Çiftçinin kullandığı tarımsal enerji fiyatları 2021 Aralık ayında, 'KDV ve diğer kalemler' hariç tek zamanlı alçak gerilim birim fiyatı kilovat saatte 86 kuruş iken, gelen zamla birlikte kilovat saatte 167 buçuk kuruşa yükseldi. Artan elektrik fiyatları üretimin sürdürülebilirliği için büyük bir tehdit unsuru haline geldi. Üreticilerimiz bu elektrik fiyatlarıyla üretim yapamaz hale geldi.

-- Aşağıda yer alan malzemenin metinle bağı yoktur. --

Lemma read_hex_group_wf s v rest : read_hex_group s = Some (v, rest) -> is_segment v.
Proof.
  unfold read_hex_group. pose proof (span_all is_hexdigit s) as Hall.
  destruct (span is_hexdigit s) as [ds r]; cbn in Hall. case_match eqn:Hc; [|done].
  intros [= <- <-]. bool_to_prop. apply Nat.leb_le in H0.
  assert (forall n acc, (length ds <= n)%nat -> 0 <= acc ->
    0 <= fold_left (fun n c => 16 * n + hex_value c) ds acc < (acc + 1) * 16 ^ Z.of_nat (length ds)) as Hf.
  { clear H H0. induction ds as [|c ds IH]; intros n acc Hn Hacc; [cbn; lia|]. cbn in Hall. bool_to_prop.
    cbn [fold_left length]. apply hex_value_range in H.
    destruct (IH H0 n (16 * acc + hex_value c)) as [Hlo Hhi]; [cbn in Hn; lia|lia|]. split; [done|].
    rewrite Nat2Z.inj_succ, Z.pow_succ_r by lia. nia. }
  destruct (Hf (length ds) 0) as [Hlo Hhi]; [done|lia|]. unfold is_segment. split; [done|].
  assert (16 ^ Z.of_nat (length ds) <= 16 ^ 4) by (apply Z.pow_le_mono_r; lia). lia.
Qed.

Lemma read_groups_wf limit first s gs v4 rest :
  read_groups limit first s = (gs, v4, rest) -> (length gs <= limit)%nat /\ Forall is_segment gs.
Proof.
  revert first s gs v4 rest. induction limit as [|limit IH]; intros first s gs v4 rest;
    [intros [= <- <- <-]; by split|]. cbn [read_groups].
  destruct (if first then Some s else strip_prefix [ch_colon] s) as [s1|];
    [|intros [= <- <- <-]; split; [cbn; lia|done]].
  destruct (if Nat.eqb limit 0 then None else parse_ipv4 s1) as [[[[a b] c] d]|] eqn:H4.
  - intros [= <- <- <-]. destruct (Nat.eqb_spec limit 0); [done|].
    apply parse_ipv4_wf in H4 as (? & ? & ? & ?). unfold is_octet in *.
    split; [cbn; lia|]. repeat constructor; lia.
  - destruct (read_hex_group s1) as [[v s2]|] eqn:Hh; [|intros [= <- <- <-]; split; [cbn; lia|done]].
    apply read_hex_group_wf in Hh. destruct (read_groups limit false s2) as [[gs' v4'] rest'] eqn:Hr.
    intros [= <- <- <-]. apply IH in Hr as [Hlen Hall]. split; [cbn; lia|by constructor].
Qed.

Lemma parse_ip_wf s ip : parse_ip s = Some ip -> ip_wf ip.
Proof.
  unfold parse_ip. destruct (parse_ipv4 s) as [[[[a b] c] d]|] eqn:H4.
  { intros [= <-]. by apply parse_ipv4_wf in H4. }
  unfold parse_ipv6. destruct (read_groups 8 true s) as [[front v4] rest] eqn:Hf.
  apply read_groups_wf in Hf as [Hlen Hall].
  destruct (Nat.eqb_spec (length front) 8) as [H8|H8].
  { destruct (is_empty rest); cbn; [|done]. intros [= <-]. done. }
  destruct v4; [done|]. destruct (strip_prefix _ rest) as [rest1|]; [|done].
  destruct (read_groups (8 - (length front + 1)) true rest1) as [[tail v4'] rest2] eqn:Ht.
  apply read_groups_wf in Ht as [Hlen' Hall']. destruct (is_empty rest2); cbn; [|done].
  intros [= <-]. cbn. rewrite !length_app, length_replicate. split; [lia|].
  rewrite !Forall_app. split_and!; [done| |done]. apply Forall_replicate. unfold is_segment. lia.
Qed.

(** Special-use addresses: outside the one global unicast IPv6 block, or in one
    of the listed blocks. *)
Definition special_use (ip : IpAddr) : bool :=
  match ip with
  | V4 a b c d => existsb (in_block 32 (v4_value a b c d)) special_v4
  | V6 s => negb (in_block 128 (v6_value s) global_unicast_v6) ||
            existsb (in_block 128 (v6_value s)) special_v6
  end.

Lemma public_not_special ip : ip_wf ip -> is_public_address ip = negb (special_use ip).
Proof.
  destruct ip as [a b c d|s]; cbn [ip_wf special_use].
  - intros (? & ? & ? & ?). by apply v4_policy.
  - destruct s as [|s0 [|s1 s]]; intros [Hlen Hall]; try discriminate Hlen.
    apply Forall_cons in Hall as [H0 [H1 Hall]%Forall_cons]. injection Hlen as Hlen.
    rewrite (v6_policy s0 s1 s H0 H1 Hlen Hall). by rewrite negb_orb, negb_involutive.
Qed.

(** C37: the octet and segment tests of the address policy are exactly a table
    of CIDR blocks: every textual address that the standard parser accepts is
    admitted if and only if it lies outside all special-use blocks. *)
Theorem public_address_is_cidr_policy s ip :
  parse_ip s = Some ip -> is_public_address ip = negb (special_use ip).
Proof. intros Hip. apply public_not_special. by eapply parse_ip_wf. Qed.

Section Claims.
Context `{U : UrlOps}.

(** ** Targets *)

(** An accepted fetch URL is at most 8192 bytes, has an HTTP scheme, a host,
    no credentials and no fragment; a literal address in it is public, and it
    keeps the path and query it was parsed with. *)
Theorem parse_fetch_url_admits {UL : UrlLaws U} raw u :
  parse_fetch_url raw = Ok u ->
  byte_len raw <= MAX_URL_LEN_BYTES /\ escapes_ok raw = true /\
  http_scheme u = true /\ is_Some (url_host_str u) /\
  url_username u = [] /\ url_password u = None /\ url_fragment u = None /\
  (forall ip, literal_address u = Some ip -> special_use ip = false) /\
  exists parsed, url_parse raw = Some parsed /\ url_path u = url_path parsed /\
    url_query u = url_query parsed /\ url_port u = url_port parsed.
Proof.
  unfold parse_fetch_url, reject_userinfo_before_normalize, HostKey_from_url. intros H. res_inv.
  bool_to_prop. unfold http_scheme, literal_address in *.
  rewrite clear_fragment_scheme, clear_fragment_host, clear_fragment_username,
    clear_fragment_password, clear_fragment_path, clear_fragment_query, clear_fragment_port.
  split_and!; try done; eauto using clear_fragment_none.
  - by apply is_empty_true.
  - by apply eq_None_not_Some.
  - intros ip Hip. rewrite Hip in *. bool_to_prop.
    destruct (url_host_str _) as [host|]; [|done]. cbn in Hip. apply parse_ip_wf in Hip.
    apply negb_true_iff. by rewrite <- public_not_special.
Qed.
Definition declared_language_allowed (e : Exclusions) (languages : list str)
    : result ExclusionReason unit :=
  _ ← refuse_if (existsb (fun language => existsb (language_matches language) (language_deny (config e)))
                   languages) LanguageDenied;
  refuse_if (negb (is_empty (language_allow (config e))) &&
             negb (existsb (fun language => existsb (language_matches language) (language_allow (config e)))
                     languages)) LanguageNotAllowed.

Definition excluded (phase : ExclusionPhase) (r : result ExclusionReason unit) : res unit :=
  match r with Ok _ => Ok tt | Err reason => Err (ExcludedByPolicy reason phase) end.
Definition language (e : Exclusions) (languages : list str) (phase : ExclusionPhase) : res unit :=
  excluded phase (declared_language_allowed e languages).

Definition declared_language (value : str) : option str :=
  let value := trim value in
  if (63 <? byte_len value) || is_empty value ||
     negb (forallb (fun part => negb (is_empty part) && (byte_len part <=? 8) &&
                                forallb is_ascii_alphanumeric part) (split ch_minus value))
  then None
  else
    first ← head (split ch_minus value);
    if (byte_len first <? 2) || negb (forallb is_ascii_alphabetic first) then None
    else Some (to_ascii_lowercase value).

(** ** Admission *)

Definition frontier `{UrlOps} (e : Exclusions) (u : url) (known_languages : option (list str))
    : res ClassMatches :=
  host ← HostKey_from_url u;
  _ ← refuse_if (never_crawl_matches e host) (ExcludedByPolicy NeverCrawl Frontier);
  _ ← excluded Frontier (geo_scope_allows e host);
  _ ← match known_languages with
      | Some languages => language e languages Frontier
      | None => Ok tt
      end;
  Ok (class_matches e host).

(** The codes of all addresses, or none as soon as one has no valid code. *)
Fixpoint collect_codes (p : HostingCountryProvider) (codes : list str) (addresses : list SocketAddr)
    : list str :=
  match addresses with
  | [] => codes
  | a :: addresses =>
      match provider_country p a.1 with
      | Some code => if code_ok is_ascii_uppercase code
                     then collect_codes p (codes ++ [code]) addresses else []
      | None => []
      end
  end.
Definition country (e : Exclusions) (addresses : list SocketAddr) : HostingCountry :=
  match provider e with
  | None => Unknown NoProvider
  | Some p =>
      match collect_codes p [] addresses with
      | [] => Unknown ProviderUnavailable
      | code :: codes =>
          if existsb (fun c => negb (str_eqb c code)) (code :: codes)
          then Unknown ConflictingAddresses
          else Known code (dataset_version p)
      end
  end.

Definition admit_country (e : Exclusions) (c : HostingCountry) : res unit :=
  let allow := hosting_country_allow (config e) in
  let deny := hosting_country_deny (config e) in
  let reason :=
    match c with
    | Unknown _ => if negb (is_empty allow) || negb (is_empty deny) then Some CountryUnresolved else None
    | Known code _ =>
        if bool_decide (code ∈ deny) then Some HostingCountryDenied
        else if negb (is_empty allow) && negb (bool_decide (code ∈ allow))
        then Some HostingCountryNotAllowed else None
    end in
  match reason with
  | Some reason => Err (ExcludedByPolicy reason Frontier)
  | None => Ok tt
  end.
Definition addresses (e : Exclusions) (l : list SocketAddr) : res HostingCountry :=
  let c := country e l in
  _ ← admit_country e c; Ok c.

Definition listing_limit (e : Exclusions) (host : HostKey) : option Z :=
  foldr (fun rule acc =>
    if host_matches host (listing_host rule) (listing_subdomains rule)
    then Some match acc with
              | Some n => Z.min (max_page_attempts_per_24h rule) n
              | None => max_page_attempts_per_24h rule
              end
    else acc) None (listing_sites (config e)).

(** [Transport::prepare] without its trace: exclusions, resolution in scope,
    then the hosting country of the addresses that will be connected to. *)
Definition prepare `{UrlOps} (e : Exclusions) (scope : CrawlScope) (u : url)
    (lookup : str -> res (list IpAddr)) : res (list SocketAddr * HostingCountry) :=
  _ ← frontier e u None;
  addrs ← scope_resolve scope u lookup;
  let c := country e addrs in
  _ ← admit_country e c;
  Ok (addrs, c).

(** ** Label boundaries *)

(** a host matches a rule exactly when it is the rule's host, or, for a rule
    with subdomains, when its DNS labels end with the rule's labels: a rule for
    [b.example] covers [a.b.example] and never [ab.example]. *)
Theorem host_matches_labels host rule subdomains :
  host_matches host rule subdomains = true <->
  split ch_dot host = split ch_dot rule \/
  subdomains = true /\ exists labels, labels <> [] /\ split ch_dot host = labels ++ split ch_dot rule.
Proof.
  unfold host_matches. rewrite orb_true_iff, andb_true_iff, str_eqb_eq.
  assert (host = rule <-> split ch_dot host = split ch_dot rule) as <-.
  { split; [by intros ->|]. intros H. by rewrite <- (join_split ch_dot host), H, join_split. }
  enough ((match strip_suffix rule host with Some prefix => ends_with [ch_dot] prefix | None => false end
             = true) <->
          exists labels, labels <> [] /\ split ch_dot host = labels ++ split ch_dot rule) as -> by done.
  split.
  - destruct (strip_suffix rule host) as [prefix|] eqn:Hs; [|done].
    apply strip_suffix_Some in Hs as ->. intros [p ->]%ends_with_spec.
    exists (split ch_dot p). split; [apply split_by_nonempty|].
    rewrite <- app_assoc. cbn [app]. apply split_app.
  - intros (labels & Hne & Hs).
    assert (host = (join [ch_dot] labels ++ [ch_dot]) ++ rule) as Hh.
    { rewrite <- (join_split ch_dot host), Hs, join_app by (done || apply split_by_nonempty).
      by rewrite join_split, <- app_assoc. }
    apply strip_suffix_Some in Hh as ->. apply ends_with_spec. eauto.
Qed.

(** ** Rules *)

Lemma elem_of_push_new {A} `{EqDecision A} (l : list A) x y : y ∈ push_new l x <-> y ∈ l \/ y = x.
Proof.
  unfold push_new. case_bool_decide as Hin.
  - split; [by left|]. intros [?| ->]; done.
  - rewrite elem_of_app, list_elem_of_singleton. done.
Qed.

Lemma class_matches_policies e host policy :
  policy ∈ policies (class_matches e host) <->
  exists rule, rule ∈ rules (config e) /\ rule_policy rule = policy /\
    host_matches host (rule_host rule) (rule_subdomains rule) = true.
Proof.
  unfold class_matches.
  assert (forall acc, policy ∈ policies (foldl (class_match host) acc (rules (config e))) <->
    policy ∈ policies acc \/ exists rule, rule ∈ rules (config e) /\ rule_policy rule = policy /\
      host_matches host (rule_host rule) (rule_subdomains rule) = true) as Hfold.
  { induction (rules (config e)) as [|rule rs IH]; intros acc; cbn [foldl].
    - split; [by left|]. intros [?|(? & H & _)]; [done|]. by apply not_elem_of_nil in H.
    - rewrite IH. unfold class_match. setoid_rewrite elem_of_cons.
      destruct (host_matches host (rule_host rule) _) eqn:Hm; cbn [policies].
      + rewrite elem_of_push_new. split.
        * intros [[?| ->]|(r & ? & ? & ?)]; [by left|right; exists rule|right; exists r]; auto.
        * intros [?|(r & [->|?] & <- & ?)]; [by left; left|by left; right|right; exists r; auto].
      + split.
        * intros [?|(r & ? & ? & ?)]; [by left|right; exists r]; auto.
        * intros [?|(r & [->|?] & <- & ?)]; [by left|congruence|right; exists r; auto]. }
  rewrite Hfold. cbn. split; [intros [H|H]; [by apply not_elem_of_nil in H|done]|by right].
Qed.
(** What permission for [u] rests on: a response that one of the calls got for
    the robots.txt of the origin of [u] and whose body arrived whole, either a 4xx
    (known absence of a policy), or a 200 whose rules allow both the exact URL and
    its decoded, dot-free form. The snapshot records its status and body. *)
Definition permission (calls : list Call) (u : url) (s : RobotsSnapshot) : Prop :=
  exists key r bytes, OriginKey_from_url u = Ok key /\ origin_answer calls key r bytes /\
    http_status s = Present (status r) /\ body_sha256 s = Present (sha256_hex bytes) /\
    ((decision s = AllowAllUnavailable /\ 400 <= status r < 500) \/
     (decision s = AllowRule /\ status r = 200 /\
      exists robots text conservative,
        read_robots bytes = Ok (robots, text, crawl_delay_ms s) /\
        is_allowed_strict robots u = true /\
        conservative_url u = Ok conservative /\ is_allowed_strict robots conservative = true)).
Lemma permission_mono calls calls' u s : calls ⊆ calls' -> permission calls u s -> permission calls' u s.
Proof.
  intros H (key & r & bytes & Hk & Ha & Hp). exists key, r, bytes. split_and!; [done| |apply Hp..].
  by eapply origin_answer_mono.
Qed.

'Çiftçiye pozitif ayrımcılık yapılmalıdır'
Üreticilerimizin verimli bir şekilde üretime devam edebilmeleri için elektrik fiyatları makul düzeye çekilmelidir. Tarım sektörünün stratejik önemi göz önüne alınarak, tarıma pozitif ayrımcılık yapılmalıdır. Elektrikte uygulanmakta olan yüzde 18 KDV oranı artan maliyetler karşısında ezilen çiftçilerimiz için yüzde 1'e indirilmelidir. Elektrik mutlaka desteklenmeli, tarifede yüzde 50'ye varan ciddi bir indirim yapılmalıdır. Önümüzdeki sulama sezonunda geçmiş yıllardaki sorunları yaşamamak için acil bir çalıştay oluşturulup elektrik dağıtım planlaması ve üretim modelli hazırlanmalıdır.
Bölgemizde şuan bile kuraklık riskiyle karşı karşıyayız. Makus kaderimiz olan kuraklık benzeri afetlerden daha az etkilenmek için tamamlanmamış ve GAP projesi kapsamında olan Hilvan Siverek ve Viranşehir sulama projelerinin hızla devreye sokularak topraklarımızın suyla kavuşması sağlanmalıdır.
Bununla birlikte TARSİM kuraklık verim sigortası müracat tarihi hububatta 31 Ocak mercimek ve nohutta ise 14 Şubat olarak değiştirilmiştir. Ekim planlamasının henüz bitirmeyip ÇKS'sini alamayan çiftçilerimiz çoğunlukta olduğu için bu tarihin geçen yıl olduğu gibi Mart ayına çekilmesi gerekmektedir.